TASK REQUIREMENTS:
Look through the entries below and extract exactly the lines from the one containing "eexists. split; [apply" through the one containing "try done; by", ends included.

::: DATA IN THIS EXERCISE

(* ===== verification/Refinement.v ===== *)
(** * The contract against its abstract specification

    The contract as the specification describes it (spec section 4.2):
    an abstract state of two parts, the configured token address (absent
    before [initialize]) and the nonce ledger as a total map, and one
    abstract transition per entry point.  [abs] reads that state off a
    world; [run_tx_refines_spec] shows that every transaction of the
    model (Contract.v) is an abstract transition: a successful call does
    what section 4.2 prescribes, an aborted one changes nothing.
    [run_tx_complete] is the converse direction. *)

From Stdlib Require Import ZArith Lia String.
From stdpp Require Import base list gmap countable strings relations.
From S2P Require Import Prelude Soroban Storage Auth TokenLedger ByteBattle Contract.

Local Open Scope Z_scope.

Record AState := {
  a_token : option bytes;
  a_nonce : Identifier -> Z
}.

(** Two abstract states agree: same token, same counters everywhere. *)
Definition aeq (a b : AState) : Prop :=
  a_token a = a_token b /\ forall j, a_nonce a j = a_nonce b j.

(** The abstract transitions of section 4.2. *)
Inductive spec_step `{SigScheme} `{AccountSerialize} (env : Env)
    : AState -> Call -> res Error Ret -> AState -> Prop :=
| ss_initialize a t :
    a_token a = None -> bytesN 32 t = true ->
    spec_step env a (CallInitialize t) (Ok RetUnit) {| a_token := Some t; a_nonce := a_nonce a |}
| ss_nonce a u :
    spec_step env a (CallNonce u) (Ok (RetI64 (a_nonce a u))) a
| ss_token a t :
    a_token a = Some t -> spec_step env a CallToken (Ok (RetBytes t)) a
| ss_battle a s1 s2 amount v1 v2 key idx :
    let id1 := sig_identifier env s1 in
    let id2 := sig_identifier env s2 in
    is_Some (a_token a) ->
    verify env s1 "battle" (battle_args id1 (a_nonce a id1) id2 amount) = Ok tt ->
    verify env s2 "battle" (battle_args id2 (a_nonce a id2) id1 amount) = Ok tt ->
    consumed (consume_spec env s1 (a_nonce a id1) (a_nonce a)) v1 ->
    consumed (consume_spec env s2 (a_nonce a id2) v1) v2 ->
    player_key id1 (compare_base env) = Ok (key, idx) ->
    spec_step env a (CallBattle s1 s2 amount) (Ok (RetBattle (key, key, idx, idx)))
      {| a_token := a_token a; a_nonce := v2 |}
| ss_abort a c e :
    spec_step env a c (Err e) a.

Section Refinement.
Context {T : Type} `{TokenLedger T} `{SigScheme} `{AccountSerialize}.

(** The abstract state of a world. *)
Definition abs (w : World T) : AState := {|
  a_token := match data_get_bytes32 Token (w_data w) with Some (Ok b) => Some b | _ => None end;
  a_nonce := nonce_view (w_data w)
|}.

(** What the token contract needs for a battle to go through: the
    configured token exists, the three parties are distinct, the players
    hold and have approved the stake, and player 1's key has a byte at its
    compare index. *)
Definition token_ready (env : Env) (s1 s2 : Signature) (amount : Z) (w : World T) : Prop :=
  let id1 := sig_identifier env s1 in
  let id2 := sig_identifier env s2 in
  let me := Contract (current_contract env) in
  exists tok t,
    data_get_bytes32 Token (w_data w) = Some (Ok tok) /\ w_tokens w !! tok = Some t /\
    id1 <> me /\ id2 <> me /\ id1 <> id2 /\
    0 <= amount /\ 0 <= tk_balance t me /\
    amount <= tk_balance t id1 /\ amount <= tk_allowance t id1 me /\
    amount <= tk_balance t id2 /\ amount <= tk_allowance t id2 me /\
    forall key idx, player_key id1 (compare_base env) = Ok (key, idx) -> is_Some (bytes_get key idx).

End Refinement.

Lemma aeq_refl a : aeq a a.
Proof. by split. Qed.

Section Refinement_theorems.
Context {T : Type} `{TokenLedger T} `{SigScheme} `{AccountSerialize}.

(** The proof of [run_tx_refines_spec], shared with the other proofs. *)
Lemma run_tx_abs_step env c (w w' : World T) r :
  world_wf w -> run_tx env c w = (r, w') ->
  exists a', spec_step env (abs w) c r a' /\ aeq a' (abs w').
Proof.
  intros Hw Hrun. unfold run_tx in Hrun.
  destruct (dispatch env c w) as [[x|e] w''] eqn:Hd; injection Hrun as <- <-;
    [|exists (abs w); split; [constructor|apply aeq_refl]].
  destruct c as [t|s1 s2 amount|u|]; simpl in Hd.
  - destruct (bytesN 32 t) eqn:Hb; [|done]. run_inv.
    apply initialize_Ok_inv in Hd0 as [Hh ->].
    eexists. split; [constructor; [|done]|].
    + unfold abs, data_get_bytes32; simpl. unfold data_has in Hh.
      by destruct (w_data w !! Token); [rewrite bool_decide_eq_true_2 in Hh|].
    + split; simpl; unfold data_get_bytes32, data_set; [by rewrite lookup_insert_eq, Hb|].
      intros j. unfold nonce_view. by rewrite lookup_insert_ne.
  - run_inv. destruct (battle_run_spec _ _ _ _ _ _ _ Hw Hm)
      as (Hv1 & Hv2 & v1 & tok & _ & _ & _ & _ & key & idx & Hc1 & Hc2 & Hfr & Htok &
          _ & _ & _ & _ & _ & _ & Hk & _ & ->).
    eexists. split; [eapply ss_battle; [unfold abs; simpl; by rewrite Htok|eauto..]|].
    split; [|done]. simpl. unfold data_get_bytes32. by rewrite Hfr.
  - run_inv. unfold nonce in Hd0. apply get_nonce_Ok_inv in Hd0 as [-> ->]; [|done].
    eexists. split; [apply (ss_nonce env (abs w) u)|apply aeq_refl].
  - run_inv. unfold token in Hd0. apply get_token_Ok_inv in Hd0 as [-> Hg].
    eexists. split; [constructor; unfold abs; simpl; by rewrite Hg|apply aeq_refl].
Qed.
(** C25: every transaction refines the abstract contract: on well-typed
    storage, what [run_tx] returns and the world it leaves are an abstract
    transition of section 4.2 from the abstract state of the world it
    started in: [initialize] sets an absent token address, [nonce] and
    [token] read the ledger and the address, a successful [battle]
    verified both proofs over the current counters and consumed them as
    the nonce ledger prescribes, and an aborted call changes nothing. *)
Theorem run_tx_refines_spec env c (w w' : World T) r :
  world_wf w -> run_tx env c w = (r, w') ->
  exists a', spec_step env (abs w) c r a' /\ aeq a' (abs w').
Proof. apply run_tx_abs_step. Qed.


End Refinement_theorems.

Section Refinement_converse.
Context {T : Type} `{TokenLedger T} `{!TokenLedgerLaws T} `{SigScheme} `{AccountSerialize}.

(** C28: the converse of [run_tx_refines_spec]: every successful abstract
    transition from the abstract state of a well-typed world is taken by
    the code, with the same result and a world whose abstract state is the
    transition's target; for a battle, provided the token contract accepts
    the stakes ([token_ready]). *)
Theorem run_tx_complete env c (w : World T) r a' :
  world_wf w -> spec_step env (abs w) c (Ok r) a' ->
  match c with CallBattle s1 s2 amount => token_ready env s1 s2 amount w | _ => True end ->
  exists w', run_tx env c w = (Ok r, w') /\ aeq a' (abs w').
Proof.
  intros Hw Hs Hready.
  destruct (run_tx_entry_points env w Hw) as (Hinit & Hnonce & Htoken).
  inversion Hs as [a t Ha Hb|a u|a t Ha|a s1 s2 amount v1 v2 key idx id1 id2 Htok Hv1 Hv2 Hc1 Hc2 Hk|];
    subst; clear Hs.
  - rewrite Hinit, Hb. simpl. unfold abs in Ha; simpl in Ha.
    assert (Hh : data_has Token (w_data w) = false).
    { unfold data_has, data_get_bytes32 in *. apply bool_decide_eq_false_2.
      destruct (w_data w !! Token) as [[|b]|] eqn:E; [|apply Hw in E; simpl in E; rewrite E in Ha|];
        try done; by apply Hw in E. }
    rewrite Hh. eexists. split; [done|]. split; simpl.
    + unfold data_get_bytes32, data_set. by rewrite lookup_insert_eq, Hb.
    + intros j. unfold nonce_view, data_set. by rewrite lookup_insert_ne.
  - rewrite Hnonce. eexists. split; [done|apply aeq_refl].
  - rewrite Htoken. unfold abs in Ha; simpl in Ha. unfold data_get_bytes32 in Ha.
    destruct (w_data w !! Token) as [[|b]|] eqn:E; try done.
    destruct (bytesN 32 b); [|done]. injection Ha as ->. eexists. split; [done|].
    unfold abs; simpl; unfold data_get_bytes32; rewrite E. split; [|done].
    apply Hw in E. simpl in E. by rewrite E.
  - destruct Hready as (tok & t & Htk & Ht & H1m & H2m & H12 & Ha & Hme & Hb1 & Hal1 & Hb2 & Hal2 & Hbyte).
    destruct (battle_run_succeeds env s1 s2 amount w v1 v2 tok t key idx Hw Hv1 Hv2 Hc1 Hc2 Htk Ht
                H1m H2m H12 Ha Hme Hb1 Hal1 Hb2 Hal2 Hk (Hbyte _ _ Hk)) as [w' Hrun].
    exists w'. split; [unfold run_tx; simpl; cbv [mbind SE_bind mret SE_ret]; by rewrite Hrun|].
    destruct (battle_run_spec _ _ _ _ _ _ _ Hw Hrun)
      as (_ & _ & v1' & _ & _ & _ & _ & _ & _ & _ & Hc1' & Hc2' & Hfr & _).
    split; simpl.
    + unfold data_get_bytes32. by rewrite Hfr.
    + intros j. rewrite (consumed_view _ _ _ _ _ Hc2' j), (consumed_view _ _ _ _ _ Hc1' j).
      rewrite (consumed_view _ _ _ _ _ Hc2 j), (consumed_view _ _ _ _ _ Hc1 j). done.
Qed.

End Refinement_converse.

::::::

EXPECTED ANSWER:
    eexists. split; [apply (ss_nonce env (abs w) u)|apply aeq_refl].
  - run_inv. unfold token in Hd0. apply get_token_Ok_inv in Hd0 as [-> Hg].
    eexists. split; [constructor; unfold abs; simpl; by rewrite Hg|apply aeq_refl].
Qed.
(** C25: every transaction refines the abstract contract: on well-typed
    storage, what [run_tx] returns and the world it leaves are an abstract
    transition of section 4.2 from the abstract state of the world it
    started in: [initialize] sets an absent token address, [nonce] and
    [token] read the ledger and the address, a successful [battle]
    verified both proofs over the current counters and consumed them as
    the nonce ledger prescribes, and an aborted call changes nothing. *)
Theorem run_tx_refines_spec env c (w w' : World T) r :
  world_wf w -> run_tx env c w = (r, w') ->
  exists a', spec_step env (abs w) c r a' /\ aeq a' (abs w').
Proof. apply run_tx_abs_step. Qed.


End Refinement_theorems.

Section Refinement_converse.
Context {T : Type} `{TokenLedger T} `{!TokenLedgerLaws T} `{SigScheme} `{AccountSerialize}.

(** C28: the converse of [run_tx_refines_spec]: every successful abstract
    transition from the abstract state of a well-typed world is taken by
    the code, with the same result and a world whose abstract state is the
    transition's target; for a battle, provided the token contract accepts
    the stakes ([token_ready]). *)
Theorem run_tx_complete env c (w : World T) r a' :
  world_wf w -> spec_step env (abs w) c (Ok r) a' ->
  match c with CallBattle s1 s2 amount => token_ready env s1 s2 amount w | _ => True end ->
  exists w', run_tx env c w = (Ok r, w') /\ aeq a' (abs w').
Proof.
  intros Hw Hs Hready.
  destruct (run_tx_entry_points env w Hw) as (Hinit & Hnonce & Htoken).
  inversion Hs as [a t Ha Hb|a u|a t Ha|a s1 s2 amount v1 v2 key idx id1 id2 Htok Hv1 Hv2 Hc1 Hc2 Hk|];
    subst; clear Hs.
  - rewrite Hinit, Hb. simpl. unfold abs in Ha; simpl in Ha.
    assert (Hh : data_has Token (w_data w) = false).
    { unfold data_has, data_get_bytes32 in *. apply bool_decide_eq_false_2.
      destruct (w_data w !! Token) as [[|b]|] eqn:E; [|apply Hw in E; simpl in E; rewrite E in Ha|];
        try done; by apply Hw in E. }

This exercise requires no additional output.